Совершенно не тянет наблюдать второй сезон сериала «Разборки в Саншайн», где допрашивают исполнителя. А кто-то бледненький жмется к стенке, как будто бы ее и вовсе тут нет.
В спальне после моих слов воцаряется тишина. О такой говорят: слышно, как муха пролетит. Обезьян перестал хныкать. Дун, мне кажется, поперхнулась возмущением. Лин Цинцин выгнула бровь, но тоже не спешила высказываться.
Тишина… Как на горной вершине. Мне же о горах читать стихотворение великого китайского поэта. Горы, как мне в процессе заучивания говорила мамочка, это не просто незыблемые камни. Это Путь к Небу, место соприкосновения неба и земли, духовного и материального. Пристанище духа, символ покоя души. Достижение просветления в горах — естественно.
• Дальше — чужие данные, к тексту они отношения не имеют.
(** * Room extraction tool (tools/extract_rooms.py): a shallow embedding

    The development follows the source file top to bottom:
    - [Py]: the Python built-ins the tool relies on ([str.strip],
      [str.replace], [in], [str.startswith], [int()], [float()]), with the
      exceptions they raise made explicit;
    - [Re]: the backtracking matcher behind
      [re.finditer(r"(\w+)\s*=\s*([^\r\n]+)", code)];
    - [ET]: the part of [xml.etree.ElementTree] that is used
      ([find], [findall], [get], [text]);
    - [parse_code_vars], [parse_room_file], [get_room_order], [main].

    Modelling conventions.
    - A Python [str] is a [string]; a character is a code point below 256
      (the Latin-1 block), classified as Python's Unicode database does.
    - A Python [float] is a [spec_float] (binary64: precision 53, emax 1024);
      decimal literals are rounded to nearest-even with the Standard
      Library's [SFdiv] / [binary_normalize].
    - [int()] refuses a literal of more than 4300 digits with a
      [ValueError], as the interpreter does unless its limit
      ([sys.set_int_max_str_digits]) is changed.
    - Printing is not modelled, except for the target name of the warp
      summary. *)

From Stdlib Require Import ZArith NArith Ascii String List Bool Lia.
From Stdlib Require Import Floats.SpecFloat DecimalString.
From stdpp Require Import base option list strings gmap.

Open Scope Z_scope.

(** ** Exceptions and the result monad *)

Inductive exn := ValueError | OverflowError.

Inductive result (A : Type) :=
| Ok (a : A)
| Raise (e : exn).
Arguments Ok {A} a.
Arguments Raise {A} e.

(** Sequencing: an exception raised by [r] propagates. *)
Definition bind {A B} (k : A -> result B) (r : result A) : result B :=
  match r with
  | Ok a => k a
  | Raise e => Raise e
  end.

#[global] Instance result_bind : MBind result := @bind.
#[global] Instance result_ret : MRet result := @Ok.

Definition is_ok {A} (r : result A) : bool :=
  match r with Ok _ => true | Raise _ => false end.

Definition from_ok {A} (r : result A) : option A :=
  match r with Ok a => Some a | Raise _ => None end.

(** [for x in l: acc = body(acc, x)], stopping at the first exception. *)
Fixpoint for_each {A S} (body : S -> A -> result S) (l : list A) (acc : S)
  : result S :=
  match l with
  | [] => Ok acc
  | x :: l' => acc' ← body acc x; for_each body l' acc'
  end.

(** ** Python strings and numbers *)

Module Py.

Definition LF : ascii := ascii_of_nat 10.
Definition CR : ascii := ascii_of_nat 13.

Definition code (c : ascii) : N := N_of_ascii c.

Definition between (lo hi : N) (c : ascii) : bool :=
  ((lo <=? code c) && (code c <=? hi))%N.

Definition is_char (n : N) (c : ascii) : bool := (code c =? n)%N.

(** [str.isspace] on one character: the class behind [str.strip()] and the
    pattern's [\s]. *)
Definition isspace (c : ascii) : bool :=
  between 9 13 c || between 28 32 c || is_char 133 c || is_char 160 c.

(** White space as [int()] and [float()] skip it around a literal: the C
    locale's white space, after non-ASCII Unicode spaces have been turned
    into blanks. *)
Definition is_numeric_space (c : ascii) : bool :=
  between 9 13 c || is_char 32 c || is_char 133 c || is_char 160 c.

Definition isdigit (c : ascii) : bool := between 48 57 c.

(** The pattern's [\w]: alphanumeric (in the Unicode sense) or underscore. *)
Definition is_word (c : ascii) : bool :=
  between 48 57 c || between 65 90 c || between 97 122 c || is_char 95 c
  || is_char 170 c || is_char 178 c || is_char 179 c || is_char 181 c
  || is_char 185 c || is_char 186 c || between 188 190 c
  || between 192 214 c || between 216 246 c || between 248 255 c.

Definition lower (c : ascii) : ascii :=
  if between 65 90 c then ascii_of_N (code c + 32) else c.

Fixpoint map_chars (f : ascii -> ascii) (s : string) : string :=
  match s with
  | EmptyString => EmptyString
  | String c s' => String (f c) (map_chars f s')
  end.

Definition is_empty (s : string) : bool :=
  match s with EmptyString => true | _ => false end.

Fixpoint lstrip_by (sp : ascii -> bool) (s : string) : string :=
  match s with
  | EmptyString => EmptyString
  | String c s' => if sp c then lstrip_by sp s' else s
  end.

Fixpoint rstrip_by (sp : ascii -> bool) (s : string) : string :=
  match s with
  | EmptyString => EmptyString
  | String c s' =>
      match rstrip_by sp s' with
      | EmptyString => if sp c then EmptyString else String c EmptyString
      | r => String c r
      end
  end.

Definition strip_by (sp : ascii -> bool) (s : string) : string :=
  rstrip_by sp (lstrip_by sp s).

(** [s.strip()] *)
Definition strip (s : string) : string := strip_by isspace s.

(** [s.startswith(p)] *)
Fixpoint startswith (p s : string) : bool :=
  match p, s with
  | EmptyString, _ => true
  | String a p', String b s' => if ascii_dec a b then startswith p' s' else false
  | String _ _, EmptyString => false
  end.

(** [p in s] *)
Fixpoint contains (p s : string) : bool :=
  startswith p s ||
  match s with
  | EmptyString => false
  | String _ s' => contains p s'
  end.

(** [s.replace(old, new)] for a non-empty [old]: the occurrences are taken
    from left to right and do not overlap.  [skip] counts the characters of
    an occurrence that are still to be passed over. *)
Fixpoint replace_from (old new : string) (skip : nat) (s : string) : string :=
  match s with
  | EmptyString => EmptyString
  | String c s' =>
      match skip with
      | S k => replace_from old new k s'
      | O =>
          if startswith old s
          then new +:+ replace_from old new (String.length old - 1) s'
          else String c (replace_from old new 0 s')
      end
  end.

Definition replace (old new s : string) : string := replace_from old new 0 s.

(** *** [int(str)] *)

Definition digit_val (c : ascii) : Z := Z.of_N (code c) - 48.
Lemma errors_Is_loop_plain (e t : error F) :
  is_plain e = true -> errors_Is_loop e t = go_eq e t.
Proof. destruct e; simpl; intros H; (reflexivity || discriminate H). Qed.

(** [errors.Is] finds [t] from [e] exactly when [t] is [==] to a node of
    the tree of [e]. *)
Lemma errors_Is_loop_tree (e t : error F) :
  errors_Is_loop e t = existsb (fun x => go_eq x t) (error_tree e).
Proof.
  induction e as [a s|c|i|i|m|s Hs w Hw|a es Hes f];
    try (simpl; now rewrite orb_false_r).
  - cbn [errors_Is_loop error_tree existsb]. rewrite existsb_app.
    assert (Es : match s with Some s' => errors_Is_loop s' t | None => false end
                 = existsb (fun x => go_eq x t)
                     (match s with Some s' => error_tree s' | None => [] end))
      by (destruct Hs; [assumption|reflexivity]).
    assert (Ew : match w with Some w' => errors_Is_loop w' t | None => false end
                 = existsb (fun x => go_eq x t)
                     (match w with Some w' => error_tree w' | None => [] end))
      by (destruct Hw; [assumption|reflexivity]).
    rewrite Es, Ew.
    destruct (go_eq (SentinelError s w) t), (existsb _ _), (existsb _ _);
      reflexivity.
  - cbn [errors_Is_loop error_tree existsb]. f_equal.
    rewrite existsb_flat_map.
    induction Hes as [|e He es Hes IH]; [reflexivity|].
    simpl. now rewrite He, IH.
Qed.

Lemma unwrap_chain_in_tree (e x : error F) :
  In x (unwrap_chain e) -> In x (error_tree e).
Proof.
  induction e as [a s|c|i|i|m|s Hs w Hw|a es Hes f]; try (simpl; tauto).
  - cbn [unwrap_chain error_tree]. intros [E|H]; [now left|right].
    apply in_or_app. right.
    destruct Hw as [w Hw|]; [now apply Hw|destruct H].
  - cbn [unwrap_chain error_tree]. intros [E|H]; [now left|right].
    induction Hes as [|e He es Hes IH]; [destruct H|].
    simpl in *. apply in_app_or in H. apply in_or_app.
    destruct H as [H|H]; [left; now apply He | right; now apply IH].
Qed.

End Facts.

Section Claims.

Context {F : Type} (app_format : F -> list (error F) -> string).

Abbreviation Err := (Error app_format).
(** Runs the timers due up to [deadline], at most [fuel] of them. *)
Fixpoint runUntil (deadline : Z) (fuel : nat) (w : World) : World :=
  match fuel with
  | O => w
  | S fuel' =>
      match popEarliest (timers w) with
      | Some (t, _) =>
          if due t <=? deadline then
            match fireNext w with
            | Some w' => runUntil deadline fuel' w'
            | None => w
            end
          else w
      | None => w
      end
  end.

(** Fires the next [n] timers. *)
Fixpoint fireMany (n : nat) (w : World) : option World :=
  match n with
  | O => Some w
  | S n' =>
      match fireNext w with
      | Some w' => fireMany n' w'
      | None => None
      end
  end.

End WithBrowser.

(** The page as the constructor finds it: nothing loaded, the player
    hidden, the given storage. *)
Definition freshWorld (storage : gmap string Stored) (now : Z) : World :=
  mkWorld storage now [] 0%nat [] [] []
          (mkAudio "" true 0%Q NaN 0%nat 0%nat)
          (mkPlayer None false 0%Q (Num 0))
          (mkUi false false false true "Play" "" "" 0%Q false "" "").


End AudioPlayer.

(** ** A concrete browser and concrete feeds, for the examples *)
Module Fixtures.
Import Dom.

(** Text left of simple markup: everything between [<] and [>] is
    dropped, as the HTML parser does for well-nested tags. *)
Fixpoint stripTags (inTag : bool) (s : string) : string :=
  match s with
  | EmptyString => EmptyString
  | String c r =>
      if Ascii.eqb c "<" then stripTags true r
      else if Ascii.eqb c ">" then
             (if inTag then stripTags false r else String c (stripTags false r))
      else if inTag then stripTags true r
      else String c (stripTags false r)
  end.

(** Days from 1970-01-01 to a date of the proleptic Gregorian calendar. *)
Definition daysFromCivil (y m d : Z) : Z :=
  let y' := if m <=? 2 then y - 1 else y in
  let era := y' / 400 in
  let yoe := y' - era * 400 in
  let mp := (m + 9) mod 12 in
  let doy := (153 * mp + 2) / 5 + d - 1 in
  let doe := yoe * 365 + yoe / 4 - yoe / 100 + doy in
  era * 146097 + doe - 719468.

(** The date-only ISO form [YYYY-MM-DD] of the date parser: midnight
    UTC of that day, in milliseconds.  Other text is an invalid date. *)
Definition isoDate (s : string) : option Z :=
  match s with
  | String y1 (String y2 (String y3 (String y4 (String "-"
      (String m1 (String m2 (String "-" (String d1 (String d2 EmptyString))))))))) =>
      let ds := [y1; y2; y3; y4; m1; m2; d1; d2] in
      if forallb JsString.isDigit ds then
        let v := JsString.digitValue in
        let y := 1000 * v y1 + 100 * v y2 + 10 * v y3 + v y4 in
        let m := 10 * v m1 + v m2 in
        let d := 10 * v d1 + v d2 in
        if (1 <=? m) && (m <=? 12) && (1 <=? d) && (d <=? 31)
        then Some (daysFromCivil y m d * 86400000)
        else None
      else None
  | _ => None
  end.

Definition parserErrorDocument : Document :=
  mkDocument (Element "parsererror" [] [TextNode "XML Parsing Error: no element found"]).

Definition text (name value : string) : Node := Element name [] [TextNode value].

Definition enclosure (url : string) : Node :=
  Element "enclosure" [("url", url); ("type", "audio/mpeg")] [].

Definition feedOf (items : list Node) : Document :=
  mkDocument (Element "rss" [] [Element "channel" [] (text "title" "Show" :: items)]).

Definition datedItem (name date : string) : Node :=
  Element "item" []
    [text "title" name; text "pubDate" date;
     enclosure ("https://example.com/" ++ name ++ ".mp3")].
И вот об этом всем, а еще о непоколебимости я должна читать стихи — так проникновенно, чтобы даже столетний сухарь расчувствовался. С пятнистой моськой?
Вот уж дудки!
«Как знала, что перекись пригодится», — мысленно вздохнула. — «Попросить у доктора? Ага, и объяснять, откуда знаешь о таком способе».
— Этот ребенок прав, — роняет веское утверждение директриса. — Времени мало. Уважаемый господин секретарь прибудет с минуты на минуту. Разберитесь с проблемой.
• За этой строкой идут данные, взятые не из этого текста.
(* ================================================================== *)
(** * Instances of the library functions *)

Definition digit_of (c : ascii) : option Z :=
  let n := nat_of_ascii c in
  if ((48 <=? n) && (n <=? 57))%nat then Some (Z.of_nat (n - 48)) else None.

(** Reads the leading decimal digits of [s]: the number read so far, how
    many digits were read, and the rest of the text. *)
Fixpoint read_digits (s : string) (acc : Z) (n : nat) : Z * nat * string :=
  match s with
  | EmptyString => (acc, n, s)
  | String c r =>
      match digit_of c with
      | Some d => read_digits r (10 * acc + d)%Z (S n)
      | None => (acc, n, s)
      end
  end.

Definition unsigned_decimal (s : string) : option Q :=
  let '(ip, ni, rest) := read_digits s 0%Z 0%nat in
  match rest with
  | EmptyString => if (0 <? ni)%nat then Some (inject_Z ip) else None
  | String c r =>
      if Ascii.eqb c "."%char then
        let '(fp, nf, rest') := read_digits r 0%Z 0%nat in
        match rest' with
        | EmptyString =>
            if (0 <? ni + nf)%nat
            then Some (Qmake (ip * 10 ^ Z.of_nat nf + fp)
                             (Z.to_pos (10 ^ Z.of_nat nf)))
            else None
        | String _ _ => None
        end
      else None
  end.

(** [float(s)] on plain decimal literals: an optional sign, digits and an
    optional fraction.  [None] stands for [ValueError]. *)
Definition float_of_decimal (s : string) : option Q :=
  match s with
  | EmptyString => None
  | String c r =>
      if Ascii.eqb c "-"%char then option_map Qopp (unsigned_decimal r)
      else if Ascii.eqb c "+"%char then unsigned_decimal r
      else unsigned_decimal s
  end.

(** A square root on rationals, exact on squares of rationals. *)
Definition sqrt_q (q : Q) : Q :=
  let r := Qred q in
  Qmake (Z.sqrt (Qnum r)) (Pos.sqrt (Qden r)).

(* ================================================================== *)
(** * [src/python/spatiallm_bridge.py] *)

Module Bridge.

(** The dicts built by the layout parser. *)
Record DetectedObject : Type := mkObject {
  obj_type : string;
  obj_width : Q;
  obj_height : Q;
  obj_length : Q;
  obj_confidence : Q
}.

Record Wall : Type := mkWall { wall_length : Q }.

(** ** [calculate_calibration_from_objects] *)

(** Standard dimensions for common objects in cm: (width, height). *)
Definition standard_dimensions : list (string * (Q * Q)) :=
  [ ("door", (90, 210));
    ("chair", (45, 85));
    ("table", (120, 75));
    ("sofa", (180, 85));
    ("bed", (160, 50));
    ("desk", (120, 75));
    ("refrigerator", (75, 180));
    ("toilet", (40, 40));
    ("sink", (60, 30));
    ("bathtub", (170, 55)) ].

Definition standard_wall_height : Q := 250.

(** A weighted ratio: [(ratio, confidence)]. *)
Definition ratio : Type := (Q * Q)%type.

(** Body of the loop over [objects]. *)
Definition object_step (ratios : list ratio) (obj : DetectedObject)
  : result (list ratio) :=
  match dict_get standard_dimensions (lower (obj_type obj)) with
  | None => Ok ratios
  | Some (std_width, std_height) =>
      let detected_width := obj_width obj in
      let detected_height := obj_height obj in
      width_ratio <-
        (if gt0 detected_width then py_div std_width detected_width
         else Ok 0) ;;
      height_ratio <-
        (if gt0 detected_height then py_div std_height detected_height
         else Ok 0) ;;
      let ratios :=
        if gt0 width_ratio
        then ratios ++ [(width_ratio, obj_confidence obj)] else ratios in
      let ratios :=
        if gt0 height_ratio
        then ratios ++ [(height_ratio, obj_confidence obj)] else ratios in
      Ok ratios
  end.

Definition object_ratios (objects : list DetectedObject)
  : result (list ratio) :=
  for_each object_step objects [].

(** The wall fallback: taken when no object ratio was found and [walls] is
    non-empty.  The divisions are those of Python numbers: a mean length of
    zero raises.  (The lengths the layout parser stores come from [np.sqrt];
    on such numpy scalars the same division gives an infinity.) *)
Definition wall_ratios (ratios : list ratio) (walls : list Wall)
  : result (list ratio) :=
  if negb (truthy_list ratios) && truthy_list walls then
    avg_wall_length <- py_div (py_sum (map wall_length walls)) (py_len walls) ;;
    height_ratio <- py_div standard_wall_height (avg_wall_length * 100) ;;
    Ok (ratios ++ [(height_ratio, 0.7)])
  else Ok ratios.

Definition weighted_sum (ratios : list ratio) : Q :=
  py_sum (map (fun rc => fst rc * snd rc) ratios).

Definition total_weight (ratios : list ratio) : Q :=
  py_sum (map snd ratios).

(** The weighted average, with its guard on the total weight. *)
Definition weighted_average (ratios : list ratio) : result Q :=
  if gt0 (total_weight ratios)
  then py_div (weighted_sum ratios) (total_weight ratios)
  else Ok 0.1.

Definition default_factor : Q := 0.1.

Definition calculate_calibration_from_objects
           (objects : list DetectedObject) (walls : list Wall) : result Q :=
  ratios <- object_ratios objects ;;
  ratios <- wall_ratios ratios walls ;;
  if truthy_list ratios then weighted_average ratios
  else Ok default_factor.



(** ** [extract_calibration_from_layout] *)

Section Layout.

(** [float(s)]: [None] stands for [ValueError]. *)
Variable py_float : string -> option Q.
Variable np_sqrt : Q -> Q.

Definition float (s : string) : result Q :=
  match py_float s with
  | Some q => Ok q
  | None => Raise ValueError
  end.

(** [float(parts[i])] *)
Definition float_at (parts : list string) (i : nat) : result Q :=
  s <- getitem parts i ;; float s.

(** The branch of a line that starts with [WALL]. *)
Definition parse_wall (line : string) (walls : list Wall)
  : result (list Wall) :=
  let parts := split_ws line in
  if (8 <=? List.length parts)%nat then
    x1 <- float_at parts 1 ;;
    y1 <- float_at parts 2 ;;
    z1 <- float_at parts 3 ;;
    x2 <- float_at parts 4 ;;
    y2 <- float_at parts 5 ;;
    z2 <- float_at parts 6 ;;
    dx <- py_square (x2 - x1) ;;
    dy <- py_square (y2 - y1) ;;
    dz <- py_square (z2 - z1) ;;
    let length := np_sqrt (dx + dy + dz) in
    Ok (walls ++ [mkWall length])
  else Ok walls.

(** The branch of a line that starts with [OBJECT]. *)
Definition parse_object (line : string) (objects : list DetectedObject)
  : result (list DetectedObject) :=
  let parts := split_ws line in
  if (11 <=? List.length parts)%nat then
    obj_type <- getitem parts 1 ;;
    x <- float_at parts 2 ;;
    y <- float_at parts 3 ;;
    z <- float_at parts 4 ;;
    length <- float_at parts 5 ;;
    width <- float_at parts 6 ;;
    height <- float_at parts 7 ;;
    confidence <-
      (if (10 <? List.length parts)%nat then float_at parts 10 else Ok 0.9) ;;
    Ok (objects ++
        [mkObject obj_type (width * 100) (height * 100) (length * 100)
                  confidence])
  else Ok objects.

(** Body of the loop over the lines; the state is [(objects, walls)]. *)
Definition layout_step (st : list DetectedObject * list Wall) (line : string)
  : result (list DetectedObject * list Wall) :=
  let '(objects, walls) := st in
  if startswith line "WALL" then
    walls' <- parse_wall line walls ;; Ok (objects, walls')
  else if startswith line "OBJECT" then
    objects' <- parse_object line objects ;; Ok (objects', walls)
  else Ok st.

Definition layout_lines (layout_text : string) : list string :=
  split_on newline (strip layout_text).

(** The parsing loop alone: [(objects, walls)]. *)
Definition parse_layout (layout_text : string)
  : result (list DetectedObject * list Wall) :=
  for_each layout_step (layout_lines layout_text) ([], []).

Record LayoutResult : Type := mkLayoutResult {
  calibration_factor : Q;
  confidence : Q;
  objects : list DetectedObject;
  walls : list Wall
}.

Definition extract_calibration_from_layout (layout_text : string)
  : result LayoutResult :=
  st <- parse_layout layout_text ;;
  let '(objects, walls) := st in
  calibration_factor <- calculate_calibration_from_objects objects walls ;;
  Ok (mkLayoutResult calibration_factor 0.9 objects walls).

End Layout.

(** ** [convert_depth_data_to_depth_map] and [create_point_cloud_from_depth] *)

(** The depth JSON: either a 2-D array under ["depth_map"], or a flat
    row-major array with its dimensions, or neither. *)
Inductive DepthData : Type :=
| DepthGrid (depth_map : list (list Q))
| DepthFlat (width height : nat) (data : list Q)
| DepthOther.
Ничего умнее, чем тереть лицо и руки мылом всем пострадавшим наши няни не придумывают. Я уже представляю, как буду выступать с лицом не просто пятнистым, но еще и красным — от раздражения.
Раздражение… Крем! Меня осеняет: тот детский крем, он жирный. Его как раз после сурового грима применяли. Кое-где прямо кремом и снимали с меня краску. Детская кожа чувствительнее взрослой, не все стандартные средства подходят.
К счастью, няня Шань мои путаные объяснения с отсылками: «В кино так делали», — принимает на веру. Так я получаю доступ к рюкзачку.
Детский крем от высыпаний, ватный диск — Шань поделилась запасами. Мольбы к горам — столпам Мироздания — и ожидание. Хорошо еще, что пятна свежие — не уверена, что более «въевшуюся» зелень мы смогли бы так свести.
— Повезло, повезло, — бормочу, глядя в зеркало.
В каждой женщине есть своя изюминка, как-то так говорил Достоевский. Еще там было про то, что для ее поисков не обязательно крошить весь пирог. Я побыла кексом с изюмом, натуральным. Но крем помог.
Легкие следы остались, но этот мой изЮмительный окрас вполне реально было замаскировать косметикой. С акулой и бегемотом — та же история.
Из минусов — мы пропустили обед. Перекусываем бананами по пути к сцене. Жуем, не замечая вкуса (я так точно, про остальных — думаю, они тоже на эмоциях).